* **Records to process**
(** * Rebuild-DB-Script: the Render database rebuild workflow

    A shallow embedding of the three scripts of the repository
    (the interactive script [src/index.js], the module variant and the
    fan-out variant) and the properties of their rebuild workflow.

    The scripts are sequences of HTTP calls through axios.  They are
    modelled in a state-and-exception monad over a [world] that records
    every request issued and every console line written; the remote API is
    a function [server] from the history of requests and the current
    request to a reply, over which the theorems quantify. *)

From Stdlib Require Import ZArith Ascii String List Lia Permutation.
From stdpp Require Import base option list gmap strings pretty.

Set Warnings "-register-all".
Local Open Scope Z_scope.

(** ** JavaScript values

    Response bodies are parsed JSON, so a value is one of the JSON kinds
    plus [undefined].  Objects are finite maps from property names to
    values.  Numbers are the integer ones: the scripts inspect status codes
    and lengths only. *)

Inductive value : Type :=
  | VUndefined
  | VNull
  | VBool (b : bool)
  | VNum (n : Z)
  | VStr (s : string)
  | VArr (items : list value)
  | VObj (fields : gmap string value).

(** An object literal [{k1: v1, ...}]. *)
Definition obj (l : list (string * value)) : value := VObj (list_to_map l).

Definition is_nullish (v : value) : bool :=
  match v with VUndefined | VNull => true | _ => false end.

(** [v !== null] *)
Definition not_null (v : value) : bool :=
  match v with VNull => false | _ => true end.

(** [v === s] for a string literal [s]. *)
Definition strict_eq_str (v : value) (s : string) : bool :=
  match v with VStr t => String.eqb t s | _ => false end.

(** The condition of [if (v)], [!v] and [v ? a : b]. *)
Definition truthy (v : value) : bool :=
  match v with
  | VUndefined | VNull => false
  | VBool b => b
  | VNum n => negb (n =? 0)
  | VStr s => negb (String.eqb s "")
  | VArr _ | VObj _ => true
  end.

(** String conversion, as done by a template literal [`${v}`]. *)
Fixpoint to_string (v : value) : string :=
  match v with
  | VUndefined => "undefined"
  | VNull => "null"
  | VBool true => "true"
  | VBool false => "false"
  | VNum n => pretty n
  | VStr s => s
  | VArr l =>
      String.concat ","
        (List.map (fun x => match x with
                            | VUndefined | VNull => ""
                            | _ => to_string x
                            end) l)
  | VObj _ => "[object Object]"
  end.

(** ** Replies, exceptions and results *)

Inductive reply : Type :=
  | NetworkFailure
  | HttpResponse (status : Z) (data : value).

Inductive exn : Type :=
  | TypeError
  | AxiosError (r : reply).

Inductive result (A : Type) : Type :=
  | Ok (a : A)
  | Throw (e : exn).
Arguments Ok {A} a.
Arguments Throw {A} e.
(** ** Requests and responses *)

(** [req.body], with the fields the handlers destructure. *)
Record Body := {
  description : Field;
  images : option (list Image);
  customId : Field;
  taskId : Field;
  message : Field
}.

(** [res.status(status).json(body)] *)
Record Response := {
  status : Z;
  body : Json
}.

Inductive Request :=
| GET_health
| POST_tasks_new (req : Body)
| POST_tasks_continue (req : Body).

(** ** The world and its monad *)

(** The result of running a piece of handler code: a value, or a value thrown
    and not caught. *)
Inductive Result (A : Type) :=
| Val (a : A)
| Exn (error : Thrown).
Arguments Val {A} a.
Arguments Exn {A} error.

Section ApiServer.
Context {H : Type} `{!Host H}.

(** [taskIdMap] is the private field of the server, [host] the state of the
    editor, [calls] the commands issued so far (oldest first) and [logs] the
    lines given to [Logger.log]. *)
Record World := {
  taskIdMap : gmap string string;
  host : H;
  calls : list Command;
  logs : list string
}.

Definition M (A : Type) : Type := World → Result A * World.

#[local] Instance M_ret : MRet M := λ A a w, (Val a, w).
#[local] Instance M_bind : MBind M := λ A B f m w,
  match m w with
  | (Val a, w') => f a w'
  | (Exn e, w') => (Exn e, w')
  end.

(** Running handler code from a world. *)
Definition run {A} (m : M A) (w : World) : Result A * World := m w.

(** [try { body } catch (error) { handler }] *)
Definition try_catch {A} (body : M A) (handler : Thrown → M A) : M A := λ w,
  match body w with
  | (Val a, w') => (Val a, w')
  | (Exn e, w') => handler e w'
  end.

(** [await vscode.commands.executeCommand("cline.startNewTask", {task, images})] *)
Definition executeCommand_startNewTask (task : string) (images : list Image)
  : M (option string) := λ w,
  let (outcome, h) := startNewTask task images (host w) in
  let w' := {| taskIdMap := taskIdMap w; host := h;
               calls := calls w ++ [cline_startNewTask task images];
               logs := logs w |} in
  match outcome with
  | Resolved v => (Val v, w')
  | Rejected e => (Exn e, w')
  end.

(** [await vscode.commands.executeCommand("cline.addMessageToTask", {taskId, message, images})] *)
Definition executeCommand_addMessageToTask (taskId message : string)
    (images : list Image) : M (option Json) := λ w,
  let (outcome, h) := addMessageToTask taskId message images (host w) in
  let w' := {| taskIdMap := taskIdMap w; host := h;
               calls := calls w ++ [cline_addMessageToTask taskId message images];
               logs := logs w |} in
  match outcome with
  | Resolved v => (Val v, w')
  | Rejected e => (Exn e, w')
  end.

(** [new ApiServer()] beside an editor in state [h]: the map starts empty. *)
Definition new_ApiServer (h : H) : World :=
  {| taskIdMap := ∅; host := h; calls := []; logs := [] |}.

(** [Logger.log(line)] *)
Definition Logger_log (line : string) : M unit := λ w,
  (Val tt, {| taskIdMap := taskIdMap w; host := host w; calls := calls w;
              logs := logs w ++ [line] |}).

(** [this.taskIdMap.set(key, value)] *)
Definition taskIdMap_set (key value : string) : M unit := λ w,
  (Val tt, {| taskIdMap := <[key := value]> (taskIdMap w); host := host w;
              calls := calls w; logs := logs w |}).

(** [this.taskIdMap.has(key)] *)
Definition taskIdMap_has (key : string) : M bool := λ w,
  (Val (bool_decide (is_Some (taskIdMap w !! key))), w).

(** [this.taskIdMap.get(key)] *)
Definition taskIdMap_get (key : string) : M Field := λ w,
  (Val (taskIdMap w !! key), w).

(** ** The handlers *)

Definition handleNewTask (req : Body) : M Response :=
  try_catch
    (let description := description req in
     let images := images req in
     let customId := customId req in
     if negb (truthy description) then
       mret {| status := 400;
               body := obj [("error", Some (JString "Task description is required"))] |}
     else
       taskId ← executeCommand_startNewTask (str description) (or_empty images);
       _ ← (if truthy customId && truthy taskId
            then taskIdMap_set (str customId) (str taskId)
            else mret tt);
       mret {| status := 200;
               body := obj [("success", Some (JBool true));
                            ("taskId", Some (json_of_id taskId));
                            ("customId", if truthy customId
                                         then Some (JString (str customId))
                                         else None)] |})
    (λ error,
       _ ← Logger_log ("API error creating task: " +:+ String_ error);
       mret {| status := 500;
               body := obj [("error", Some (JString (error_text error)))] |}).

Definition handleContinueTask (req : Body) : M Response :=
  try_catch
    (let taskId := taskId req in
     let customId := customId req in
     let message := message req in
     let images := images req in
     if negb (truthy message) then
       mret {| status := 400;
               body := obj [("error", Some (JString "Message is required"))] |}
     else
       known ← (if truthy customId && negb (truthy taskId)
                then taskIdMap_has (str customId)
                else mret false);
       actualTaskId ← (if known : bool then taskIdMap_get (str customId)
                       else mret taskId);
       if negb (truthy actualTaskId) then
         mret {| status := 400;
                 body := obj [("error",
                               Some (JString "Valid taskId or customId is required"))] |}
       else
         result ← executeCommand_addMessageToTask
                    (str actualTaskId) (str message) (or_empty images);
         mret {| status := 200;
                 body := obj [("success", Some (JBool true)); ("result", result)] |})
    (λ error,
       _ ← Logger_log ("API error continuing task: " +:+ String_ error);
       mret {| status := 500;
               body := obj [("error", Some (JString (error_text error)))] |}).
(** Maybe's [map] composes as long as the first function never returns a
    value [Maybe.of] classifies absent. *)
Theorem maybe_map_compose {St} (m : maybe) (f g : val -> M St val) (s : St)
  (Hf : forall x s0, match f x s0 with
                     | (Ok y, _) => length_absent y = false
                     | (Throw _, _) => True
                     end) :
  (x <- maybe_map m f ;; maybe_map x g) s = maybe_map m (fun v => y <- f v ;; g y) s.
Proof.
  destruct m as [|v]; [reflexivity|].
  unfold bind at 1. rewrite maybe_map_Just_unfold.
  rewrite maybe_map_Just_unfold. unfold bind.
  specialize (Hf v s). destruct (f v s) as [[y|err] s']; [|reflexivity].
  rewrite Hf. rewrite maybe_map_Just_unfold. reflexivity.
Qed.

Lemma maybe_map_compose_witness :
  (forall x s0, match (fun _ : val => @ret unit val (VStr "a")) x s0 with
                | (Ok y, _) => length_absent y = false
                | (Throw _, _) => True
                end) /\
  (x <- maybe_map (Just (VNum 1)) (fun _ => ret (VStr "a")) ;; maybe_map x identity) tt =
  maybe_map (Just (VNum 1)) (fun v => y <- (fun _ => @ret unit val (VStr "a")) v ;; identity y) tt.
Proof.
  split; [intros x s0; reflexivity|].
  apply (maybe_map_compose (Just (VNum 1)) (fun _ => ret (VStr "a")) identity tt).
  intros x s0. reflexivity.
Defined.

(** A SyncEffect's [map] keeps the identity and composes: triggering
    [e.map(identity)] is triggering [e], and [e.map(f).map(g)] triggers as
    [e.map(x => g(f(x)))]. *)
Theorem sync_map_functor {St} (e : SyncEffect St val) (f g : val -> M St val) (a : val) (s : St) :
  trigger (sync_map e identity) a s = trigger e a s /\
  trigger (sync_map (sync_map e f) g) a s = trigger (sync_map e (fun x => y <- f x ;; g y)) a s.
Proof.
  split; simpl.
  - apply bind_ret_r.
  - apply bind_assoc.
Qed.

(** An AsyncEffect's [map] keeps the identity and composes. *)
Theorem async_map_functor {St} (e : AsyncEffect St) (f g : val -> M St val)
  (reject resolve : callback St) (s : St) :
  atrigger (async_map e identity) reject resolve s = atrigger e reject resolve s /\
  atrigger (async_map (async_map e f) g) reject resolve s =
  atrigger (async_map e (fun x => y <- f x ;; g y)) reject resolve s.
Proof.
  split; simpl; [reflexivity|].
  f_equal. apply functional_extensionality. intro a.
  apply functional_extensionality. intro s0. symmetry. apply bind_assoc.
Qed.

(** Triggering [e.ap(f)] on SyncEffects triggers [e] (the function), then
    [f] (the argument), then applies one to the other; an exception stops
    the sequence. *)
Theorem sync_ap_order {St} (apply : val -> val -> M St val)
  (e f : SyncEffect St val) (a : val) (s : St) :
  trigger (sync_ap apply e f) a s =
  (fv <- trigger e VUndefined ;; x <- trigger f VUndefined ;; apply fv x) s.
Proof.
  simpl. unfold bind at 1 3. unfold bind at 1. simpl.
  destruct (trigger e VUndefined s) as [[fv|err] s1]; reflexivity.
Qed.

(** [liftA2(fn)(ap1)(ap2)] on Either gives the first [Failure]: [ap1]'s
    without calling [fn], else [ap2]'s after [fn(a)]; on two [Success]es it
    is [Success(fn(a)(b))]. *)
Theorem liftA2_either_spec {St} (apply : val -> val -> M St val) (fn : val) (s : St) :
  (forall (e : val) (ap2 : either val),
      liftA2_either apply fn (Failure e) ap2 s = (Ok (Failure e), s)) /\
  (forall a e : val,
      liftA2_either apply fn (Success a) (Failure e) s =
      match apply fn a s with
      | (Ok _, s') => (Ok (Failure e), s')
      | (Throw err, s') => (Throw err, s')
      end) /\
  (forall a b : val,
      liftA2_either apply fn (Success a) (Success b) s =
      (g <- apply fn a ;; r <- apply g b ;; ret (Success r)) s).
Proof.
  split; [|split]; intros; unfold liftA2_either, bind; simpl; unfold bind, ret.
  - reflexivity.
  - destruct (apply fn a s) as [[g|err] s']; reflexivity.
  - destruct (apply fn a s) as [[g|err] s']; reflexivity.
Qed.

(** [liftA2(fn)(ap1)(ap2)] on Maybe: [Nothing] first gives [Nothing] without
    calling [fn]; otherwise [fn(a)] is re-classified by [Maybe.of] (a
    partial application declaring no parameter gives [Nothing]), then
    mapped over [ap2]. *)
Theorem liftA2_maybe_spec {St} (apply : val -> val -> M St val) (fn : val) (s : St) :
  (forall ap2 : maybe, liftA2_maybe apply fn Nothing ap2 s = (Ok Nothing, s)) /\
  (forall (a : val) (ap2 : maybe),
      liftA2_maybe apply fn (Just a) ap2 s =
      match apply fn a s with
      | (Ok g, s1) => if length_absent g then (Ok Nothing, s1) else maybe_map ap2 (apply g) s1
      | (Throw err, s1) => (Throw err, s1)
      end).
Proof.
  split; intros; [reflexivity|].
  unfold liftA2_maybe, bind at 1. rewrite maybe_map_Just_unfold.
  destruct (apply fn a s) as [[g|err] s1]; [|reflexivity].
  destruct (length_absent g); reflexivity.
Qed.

* **Exercise instructions**
From the records above, copy out the line with "taskIdMap := ∅;", the line with "logs := logs w ++", and every line between them, word for word.

* **Solution for this problem**
  {| taskIdMap := ∅; host := h; calls := []; logs := [] |}.

(** [Logger.log(line)] *)
Definition Logger_log (line : string) : M unit := λ w,
  (Val tt, {| taskIdMap := taskIdMap w; host := host w; calls := calls w;
              logs := logs w ++ [line] |}).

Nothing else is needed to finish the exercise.